Diana Preston is not a specialist in the ancient world but writes for the educated general reader. Her book will both entertain and instruct the reader. An added bonus is the fascinating reconstruction of a bust showing what experts believed was Cleopatra's real life appearance. She was probably plump, hawk-nosed with an olive complexion. She died at only 39 years of age.
3 of 3 people found the following review helpful
5.0 out of 5 stars A must-read for Roman History buffs! May 14 2011
By Jennifer R. Shipley - Published on
Format:Paperback|Verified Purchase
I have just recently got into ancient Rome. I can't believe that I used to think this kind of thing was boring when I was a teenager! If I only knew that the ancient Romans were sleazy, violent, promiscuous, and insane, I might have felt differently. A couple of months ago I was bored and I was looking on HBO for something to watch On Demand. I noticed that they had the entire series of Rome on there, and I remember thinking it looked kind of good. Well, from the first minute I was hooked. I quickly watched the entire series, and wanted to learn all I could about these fascinating people. Some books on this subject can be kind of dry, but definitely not this one. It's hard to believe that this happened two thousand years ago. It reads like the author was there herself. It's amazing how much has survived from that time. All the letters, and monuments, etc. And my favorite person has got to be Marc Antony. (And if you haven't watched "Rome" you need to watch it just for James Purefoy's performance of Marc Antony.)

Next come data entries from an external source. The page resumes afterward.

(* ===== verification/ClientCodecs.v ===== *)
(** * The data plane's client dialects

    Models [crates/wokcore-server/src/data_plane/responses.rs], [anthropic.rs],
    the whole answers of [chat.rs] and [encode] of [stream.rs]: what a codec is
    told about a request and its answer, and the response around what it writes.

    An [f64] is its 64 bits; JSON has finite numbers only. *)
From S2P Require Import Prelude Sse Json Canonical ChatEncode ResponsesEncode AnthropicEncode.
From S2P Require Import RuntimeDiagnostics DataPlane ClientStream ClientStreamSpec ChatClient.
From S2P Require Import Dispatch DataRegistry.

(** ** Numbers *)
(** [n as f64] of an unsigned integer: to the nearest, ties to even. *)
Definition f64_of_u64 (n : Z) : Z :=
  if n =? 0 then 0
  else
    let e := Z.log2 n in
    let exponent := Z.shiftl (e + 1023) 52 in
    if e <=? 52 then exponent + (Z.shiftl n (52 - e) - 2 ^ 52)
    else
      let s := e - 52 in
      let q := Z.shiftr n s in
      let r := n - Z.shiftl q s in
      let half := Z.shiftl 1 (s - 1) in
      let q := if (half <? r) || ((r =? half) && Z.odd q) then q + 1 else q in
      exponent + (q - 2 ^ 52).

Definition f64_of_i64 (n : Z) : Z := if n <? 0 then 2 ^ 63 + f64_of_u64 (- n) else f64_of_u64 n.

Definition as_f64 (v : Value) : option Z :=
  match v with
  | VNumber (PosInt n) => Some (f64_of_u64 n)
  | VNumber (NegInt n) => Some (f64_of_i64 n)
  | VNumber (Float bits) => Some bits
  | _ => None
  end.

(** [(0.0..=hi).contains(&x)]: non-negative numbers are ordered as their bits,
    and [-0.0] equals [0.0]. *)
Definition zero_to (hi x : Z) : bool := (x =? 2 ^ 63) || ((0 <=? x) && (x <=? hi)).

Definition f64_one : Z := 4607182418800017408.
Definition f64_two : Z := 4611686018427387904.

Example f64_of_small : (f64_of_u64 1, f64_of_u64 2) = (f64_one, f64_two).
Proof. reflexivity. Qed.

(** 2^53 + 1 lies between two doubles and goes to the even one, as does 2^53 + 3; 2^64 - 1 rounds up
    to a power of two. *)
Example f64_rounds :
  f64_of_u64 (2 ^ 53 + 1) = f64_of_u64 (2 ^ 53) /\ f64_of_u64 (2 ^ 53 + 3) = f64_of_u64 (2 ^ 53 + 4) /\
  f64_of_u64 u64_max = Z.shiftl (64 + 1023) 52.
Proof. vm_compute. done. Qed.

(** ** responses.rs *)
Definition is_null (v : Value) : bool := match v with VNull => true | _ => false end.
Definition is_string (v : Value) : bool := match v with VString _ => true | _ => false end.
Definition is_boolean (v : Value) : bool := match v with VBool _ => true | _ => false end.

Definition validate_extension_value (request : CanonicalRequest) (key : string) (valid : Value -> bool)
  : result GatewayError unit :=
  match cr_extensions request !! key with
  | None => Ok tt
  | Some value => guard_err (negb (is_null value || valid value)) invalid_request
  end.

(** What each extension of a Responses request may be. *)
Definition responses_rules : list (string * (Value -> bool)) :=
  [("instructions"%string, is_string);
   ("max_output_tokens"%string, fun value => is_some_and (fun limit => 0 <? limit) (as_u64 value));
   ("metadata"%string, is_object);
   ("parallel_tool_calls"%string, is_boolean);
   ("store"%string, is_boolean);
   ("temperature"%string, fun value => is_some_and (zero_to f64_two) (as_f64 value));
   ("text"%string, is_object);
   ("tool_choice"%string, fun value => is_string value || is_object value);
   ("top_p"%string, fun value => is_some_and (zero_to f64_one) (as_f64 value));
   ("truncation"%string,
      fun value => bool_decide (value = VString "auto") || bool_decide (value = VString "disabled"));
   ("user"%string, is_string)].

Definition responses_validate_request (request : CanonicalRequest) : result GatewayError unit :=
  try_fold (fun _ rule => validate_extension_value request rule.1 rule.2) tt responses_rules.

(** [extension::<T>] with the deserializer of [T]. *)
Definition extension {T} (from_value : Value -> option T) (request : CanonicalRequest) (key : string)
  : result GatewayError (option T) :=
  match cr_extensions request !! key with
  | None | Some VNull => Ok None
  | Some value => let? v := ok_or (from_value value) invalid_request in Ok (Some v)
  end.

Definition as_bool (v : Value) : option bool := match v with VBool b => Some b | _ => None end.

Definition incomplete_details (reason : UpstreamFinishReason) : option Value :=
  match reason with
  | ReasonLength | ReasonModelContextWindowExceeded =>
      Some (json_object [("reason"%string, VString "max_output_tokens")])
  | ReasonContentFilter => Some (json_object [("reason"%string, VString "content_filter")])
  | ReasonStop | ReasonToolCalls | ReasonFunctionCall | ReasonPauseTurn | ReasonRefusal => None
  end.

Definition template_reasoning (request : CanonicalRequest) (public_effort : option string) : Value :=
  match cr_reasoning request with
  | None => json_object [("effort"%string, VNull); ("summary"%string, VNull)]
  | Some reasoning =>
      of_map (<["effort"%string := json_string_option public_effort]> (reasoning_extensions reasoning)
              ∪ {["summary"%string := VNull]})
  end.

Definition template_tool (tool : ToolDefinition) : Value :=
  of_map (<["parameters"%string := tool_input_schema tool]>
            (<["description"%string := json_string_option (tool_description tool)]>
               (<["name"%string := VString (tool_name tool)]>
                  (<["type"%string := VString "function"]> (tool_extensions tool))))).

Definition default_text : Value :=
  json_object [("format"%string, json_object [("type"%string, VString "text")]);
               ("verbosity"%string, VString "medium")].

Definition response_template_from_parts (request : CanonicalRequest) (public_effort : option string)
  (created_at : Z) (reason : UpstreamFinishReason) : result GatewayError ResponsesResponseTemplate :=
  let details := incomplete_details reason in
  let extensions := cr_extensions request in
  let? max_output_tokens := extension as_u64 request "max_output_tokens" in
  let? metadata := extension as_object request "metadata" in
  let? parallel_tool_calls := extension as_bool request "parallel_tool_calls" in
  let? store := extension as_bool request "store" in
  let? temperature := extension as_f64 request "temperature" in
  let? top_p := extension as_f64 request "top_p" in
  let? user := extension as_str request "user" in
  Ok (mkResponsesTemplate
        (if is_someb details then None else Some created_at) None details
        (extensions !! "instructions"%string) max_output_tokens (default ∅ metadata)
        (default false parallel_tool_calls) (cr_thread_key request)
        (template_reasoning request public_effort) (default false store)
        ((fun bits => VNumber (Float bits)) <$> temperature)
        (default default_text (extensions !! "text"%string))
        (default (VString "auto") (extensions !! "tool_choice"%string))
        (template_tool <$> cr_tools request)
        ((fun bits => VNumber (Float bits)) <$> top_p)
        (default (VString "disabled") (extensions !! "truncation"%string)) user).

Definition response_template (executed : ExecutedResponse) : result GatewayError ResponsesResponseTemplate :=
  response_template_from_parts (pr_request (er_public executed)) (pr_reasoning_effort (er_public executed))
    (ur_created_at (er_response executed)) (ur_finish_reason (er_response executed)).

Definition responses_stream_codec (executed : ExecutedStream) : result GatewayError ResponsesCodec :=
  let? template := response_template_from_parts (pr_request (es_public executed))
    (pr_reasoning_effort (es_public executed)) (us_created_at (es_stream executed))
    (us_finish_reason (es_stream executed)) in
  Ok (responses_new (mkResponsesContext (pr_model (es_public executed)) (us_created_at (es_stream executed))
        template)).

(** ** anthropic.rs *)
Definition stop_reason (reason : UpstreamFinishReason) : AnthropicStopReason :=
  match reason with
  | ReasonStop | ReasonContentFilter | ReasonFunctionCall => StopEndTurn
  | ReasonLength => StopMaxTokens
  | ReasonToolCalls => StopToolUse
  | ReasonPauseTurn => StopPauseTurn
  | ReasonRefusal => StopRefusal
  | ReasonModelContextWindowExceeded => StopModelContextWindowExceeded
  end.

Definition initial_usage (events : list CanonicalEvent) : Usage :=
  let usage := head (omap usage_of events) in
  mkUsage (from_option input_tokens 0 usage) 0 (usage ≫= cached_input_tokens) None ∅.

Definition anthropic_stream_codec (executed : ExecutedStream) : AnthropicCodec :=
  let stream := es_stream executed in
  anthropic_new (mkAnthropicContext (cr_request_id (pr_request (es_public executed)))
    (pr_model (es_public executed)) (us_initial_usage stream)
    (mkAnthropicTemplate (stop_reason (us_finish_reason stream)) (us_stop_sequence stream)
       (us_thinking_signatures stream) ∅)).

(** ** The codecs behind a stream *)
Inductive ClientStreamCodec : Set :=
| CodecResponses (codec : ResponsesCodec)
| CodecChat (codec : ChatCodec)
| CodecAnthropic (codec : AnthropicCodec).

Section Codecs.
Context `{HW : JsonWriter, HJ : JsonCrate}.

(** [ClientStreamCodec::encode]. *)
Definition on_codec {C} (wrap : C -> ClientStreamCodec) (r : C * result GatewayError (list Z))
  : ClientStreamCodec * result GatewayError (list Z) := (wrap r.1, r.2).

#[global] Instance client_stream_codec : ClientCodec ClientStreamCodec :=
  fun event codec =>
    match codec with
    | CodecResponses c => on_codec CodecResponses (responses_encode_event json_bytes event c)
    | CodecChat c => on_codec CodecChat (encode_chunk json_bytes event c)
    | CodecAnthropic c => on_codec CodecAnthropic (anthropic_encode_event json_bytes event c)
    end.

Abbreviation body_stream := (CanonicalSseStream ClientStreamCodec).
Abbreviation response := (Response body_stream).

(** The codec of a dialect; the others have no streams. *)
Definition stream_codec (protocol : ClientProtocol) (executed : ExecutedStream)
  : result GatewayError ClientStreamCodec :=
  match protocol with
  | OpenAiResponses => let? c := responses_stream_codec executed in Ok (CodecResponses c)
  | OpenAiChatCompletions =>
      Ok (CodecChat (chat_stream_codec (pr_model (es_public executed)) (us_created_at (es_stream executed))
            (us_finish_reason (es_stream executed))))
  | AnthropicMessages => Ok (CodecAnthropic (anthropic_stream_codec executed))
  | AnthropicCountTokens | OpenAiModels | OpenAiImageGenerations | OpenAiImageEdits =>
      Err unsupported_capability
  end.

(** [encode] of stream.rs; [counters] are the stream diagnostics. *)
Definition stream_encode (executed : ExecutedStream) (protocol : ClientProtocol)
  (counters : StreamRuntimeCounters) : result GatewayError response :=
  let? codec := stream_codec protocol executed in
  let? first_event := ok_or (es_first_event executed)
    (upstream_response 502 "missing initial stream event") in
  let body := client_stream first_event codec counters in
  Ok (attach_upstream_request_id
        (insert_header "x-accel-buffering" "no"
           (insert_header "content-type" "text/event-stream" (response_new (BodyStream body))))
        (us_upstream_request_id (es_stream executed))).

(** ** Whole answers *)
Definition unexpected_output : GatewayError := gateway_internal "unexpected upstream output".

Definition responses_encode (executed : ExecutedResponse) : result GatewayError response :=
  let answer := er_response executed in
  match ur_output answer with
  | OutTokenCount _ => Err unexpected_output
  | OutEvents events =>
      let? template := response_template executed in
      let? value := responses_encode_response json_bytes
        (mkResponsesContext (pr_model (er_public executed)) (ur_created_at answer) template) events in
      bounded_json_response value (ur_upstream_request_id answer)
  end.

Definition chat_encode_answer (executed : ExecutedResponse) : result GatewayError response :=
  let? value := chat_encode json_bytes (pr_model (er_public executed)) (er_response executed) in
  bounded_json_response value (ur_upstream_request_id (er_response executed)).

(** [encode_message]. *)
Definition anthropic_encode_answer (executed : ExecutedResponse) (request_id : string)
  : result GatewayError response :=
  let answer := er_response executed in
  match ur_output answer with
  | OutTokenCount _ => Err unexpected_output
  | OutEvents events =>
      let? value := anthropic_encode_response json_bytes from_str
        (mkAnthropicContext request_id (pr_model (er_public executed)) (initial_usage events)
           (mkAnthropicTemplate (stop_reason (ur_finish_reason answer)) (ur_stop_sequence answer)
              (ur_thinking_signatures answer) ∅)) events in
      bounded_json_response value (ur_upstream_request_id answer)
  end.

Definition encode_token_count (executed : ExecutedResponse) : result GatewayError response :=
  let answer := er_response executed in
  match ur_output answer with
  | OutEvents _ => Err unexpected_output
  | OutTokenCount input_tokens =>
      bounded_json_response (json_object [("input_tokens"%string, json_uint input_tokens)])
        (ur_upstream_request_id answer)
  end.
End Codecs.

This book is so well researched and written it almost feels like a novel. Everything was so dramatic back then. And I always wonder if these people knew that they would be in all the history books, and be talked about for thousands of years. You can tell that the author loves ancient Rome as much as I do. I was so impressed with her writing that I went out and bought her book on the sinking of the Lusitania. (Which is three times as long as this book was, and I'm only about 1/10th of the way through it).

I would recommend this book to everyone. You don't need to be a history scholar to understand it, and it doesn't read like a history textbook from high school, which, unfortunately, a lot of books on this subject do. I really enjoyed it, and I am glad that I bought it, so I can loan it to friends. I look forward to reading more from Diana Preston.